Return all lines of the data in which the string "literal" occurs.

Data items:
....................

(** * LunaReading: the React client's answer flow, configuration and
    authentication context, embedded from the JavaScript sources.

    Objects used as dictionaries ([answers], [feedbacks], [formData],
    [localStorage], the axios default headers) are finite maps; React state
    is passed explicitly; every HTTP call takes its outcome as an argument
    and is recorded in a list of issued requests. Handlers run one at a
    time, each to completion.

    The Flask backend is not among the sources. Where a statement is about
    what the server does with a submission, module [Core] holds a model of
    it written from the specification. *)

From Stdlib Require Import QArith ZArith Ascii String List Bool Lia.
From stdpp Require Import gmap strings list fin_maps pretty.

Local Open Scope Z_scope.
Local Open Scope string_scope.

(** ** JavaScript values and string primitives *)

Module Js.

(** Text is a string of code units below 256. *)

(** The white space that [String.prototype.trim] strips, restricted to
    that range: TAB, LF, VT, FF, CR, SPACE and NBSP. *)
Definition is_space (c : ascii) : bool :=
  let n := nat_of_ascii c in
  ((9 <=? n)%nat && (n <=? 13)%nat) || (n =? 32)%nat || (n =? 160)%nat.

Fixpoint trimStart (s : string) : string :=
  match s with
  | EmptyString => EmptyString
  | String c s' => if is_space c then trimStart s' else s
  end.

Definition trimEnd (s : string) : string :=
  String.rev (trimStart (String.rev s)).

Definition trim (s : string) : string := trimEnd (trimStart s).

(** Truthiness of a value that is a string, [null] or [undefined]. *)
Definition truthy (o : option string) : bool :=
  match o with
  | Some s => negb (String.eqb s "")
  | None => false
  end.

(** [o || fallback] on such a value. *)
Definition or_else (o : option string) (fallback : string) : string :=
  match o with
  | Some s => if String.eqb s "" then fallback else s
  | None => fallback
  end.

(** [s.replace(/\/$/, '')]: the pattern matches one slash at the very end
    of the input, and [replace] with a non-global pattern rewrites that
    single match. *)
Fixpoint replace_trailing_slash (s : string) : string :=
  match s with
  | EmptyString => EmptyString
  | String c EmptyString => if Ascii.eqb c "/" then EmptyString else s
  | String c s' => String c (replace_trailing_slash s')
  end.

Fixpoint endsWith_slash (s : string) : bool :=
  match s with
  | EmptyString => false
  | String c EmptyString => Ascii.eqb c "/"
  | String _ s' => endsWith_slash s'
  end.

(** A number that is a finite double is its exact rational value; [None]
    stands for [null], [undefined] and [NaN], for which every [>=]
    comparison against a positive literal is false. *)
Definition number := option Q.

(** The double that the literal [0.7] denotes: 0x3FE6666666666666. *)
Definition lit_0_7 : Q := 3152519739159347 # 4503599627370496.

(** The double that the literal [0.5] denotes. *)
Definition lit_0_5 : Q := 1 # 2.

(** [x >= lit] *)
Definition ge (x : number) (lit : Q) : bool :=
  match x with
  | Some q => Qle_bool lit q
  | None => false
  end.

End Js.

(** ** config.js: the API base URL *)

Module Config.

(** The three places the base URL can come from; each is a string or
    [undefined]. *)
Record Env := {
  env_REACT_APP_API_URL : option string;     (* process.env.REACT_APP_API_URL *)
  window_REACT_APP_API_URL : option string;  (* window.REACT_APP_API_URL *)
  env_NODE_ENV : option string               (* process.env.NODE_ENV *)
}.

(** The value of [API_BASE_URL] after the if / else-if chain. *)
Definition API_BASE_URL (e : Env) : string :=
  if Js.truthy (env_REACT_APP_API_URL e) then
    default "" (env_REACT_APP_API_URL e)
  else if Js.truthy (window_REACT_APP_API_URL e)
          && negb (bool_decide (window_REACT_APP_API_URL e = Some "")) then
    default "" (window_REACT_APP_API_URL e)
  else if bool_decide (env_NODE_ENV e = Some "production") then
    ""
  else
    "http://localhost:5001".

(** [if (API_BASE_URL) API_BASE_URL = API_BASE_URL.replace(/\/$/, '')] *)
Definition API_URL (e : Env) : string :=
  if Js.truthy (Some (API_BASE_URL e))
  then Js.replace_trailing_slash (API_BASE_URL e)
  else API_BASE_URL e.

Definition env_double_slash : Env :=
  {| env_REACT_APP_API_URL := Some "https://api.example.com//";
     window_REACT_APP_API_URL := None;
     env_NODE_ENV := Some "production" |}.

End Config.

(** ** context/AuthContext.js: the authentication provider *)

Module Auth.

(** The profile object the server returns; the provider stores it as is. *)
Record User := {
  username : string;
  email : string;
  grade_level : Z;
  reading_level : Js.number
}.

(** React state of [AuthProvider] together with the two global stores it
    writes: [localStorage] and [axios.defaults]. *)
Record State := {
  user : option User;
  loading : bool;
  token : option string;
  localStorage : gmap string string;
  axios_baseURL : option string;
  axios_headers_common : gmap string string
}.

(** Outcome of an awaited axios call. *)
Inductive Outcome (A : Type) :=
| Resolved (data : A)
| Rejected.
Arguments Resolved {A} data.
Arguments Rejected {A}.

Definition logout (st : State) : State :=
  {| user := None;                                          (* setUser(null) *)
     loading := loading st;
     token := None;                                         (* setToken(null) *)
     localStorage := delete "token" (localStorage st);      (* removeItem('token') *)
     axios_baseURL := axios_baseURL st;
     axios_headers_common :=
       delete "Authorization" (axios_headers_common st) |}.

Definition setUser (u : option User) (st : State) : State :=
  {| user := u; loading := loading st; token := token st;
     localStorage := localStorage st; axios_baseURL := axios_baseURL st;
     axios_headers_common := axios_headers_common st |}.

Definition setLoading (b : bool) (st : State) : State :=
  {| user := user st; loading := b; token := token st;
     localStorage := localStorage st; axios_baseURL := axios_baseURL st;
     axios_headers_common := axios_headers_common st |}.

(** [fetchProfile]: try / catch / finally around the GET of the profile. *)
Definition fetchProfile (res : Outcome User) (st : State) : State :=
  setLoading false
    match res with
    | Resolved data => setUser (Some data) st
    | Rejected => logout st
    end.

(** The effect that runs when [token] changes. *)
Definition tokenEffect (API_URL : string) (res : Outcome User) (st : State)
  : State :=
  match token st with
  | Some t =>
      if Js.truthy (Some t) then
        fetchProfile res
          {| user := user st; loading := loading st; token := token st;
             localStorage := localStorage st;
             axios_baseURL :=
               if Js.truthy (Some API_URL) then Some API_URL
               else axios_baseURL st;
             axios_headers_common :=
               <["Authorization" := "Bearer " ++ t]>
                 (axios_headers_common st) |}
      else setLoading false st
  | None => setLoading false st
  end.

(** [login] after the POST resolved with [access_token] and [user]. *)
Definition login_resolved (access_token : string) (userData : User)
    (st : State) : State :=
  {| user := Some userData; loading := loading st;
     token := Some access_token;
     localStorage := <["token" := access_token]> (localStorage st);
     axios_baseURL := axios_baseURL st;
     axios_headers_common :=
       <["Authorization" := "Bearer " ++ access_token]>
         (axios_headers_common st) |}.

Definition init : State :=
  {| user := None; loading := true; token := None; localStorage := ∅;
     axios_baseURL := None; axios_headers_common := ∅ |}.

Definition luna : User :=
  {| username := "luna"; email := "luna@example.com"; grade_level := 3;
     reading_level := Some (0 # 1) |}.

Definition logged_in : State := login_resolved "tok-1" luna init.

End Auth.

(** ** components/SessionCreate.js: the session-create form *)

Module SessionCreate.

(** A field of [formData] holds a number (the initial [5]) or a string
    (whatever a change event carried). *)
Inductive value :=
| VNum (n : Z)
| VStr (s : string).

Definition formData0 : gmap string value :=
  <["book_title" := VStr ""]>
    (<["chapter" := VStr ""]> (<["total_questions" := VNum 5]> ∅)).

(** What [handleChange] reads from a change event. *)
Record ChangeEvent := {
  target_name : string;
  target_value : string
}.

Definition handleChange (formData : gmap string value) (e : ChangeEvent)
  : gmap string value :=
  <[target_name e := VStr (target_value e)]> formData.

(** The [value] attributes of the four [<option>] elements. *)
Definition option_values : list string := ["3"; "5"; "7"; "10"].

....................

▶ [Response]:
    comparison against a positive literal is false. *)
(** The double that the literal [0.7] denotes: 0x3FE6666666666666. *)
(** The double that the literal [0.5] denotes. *)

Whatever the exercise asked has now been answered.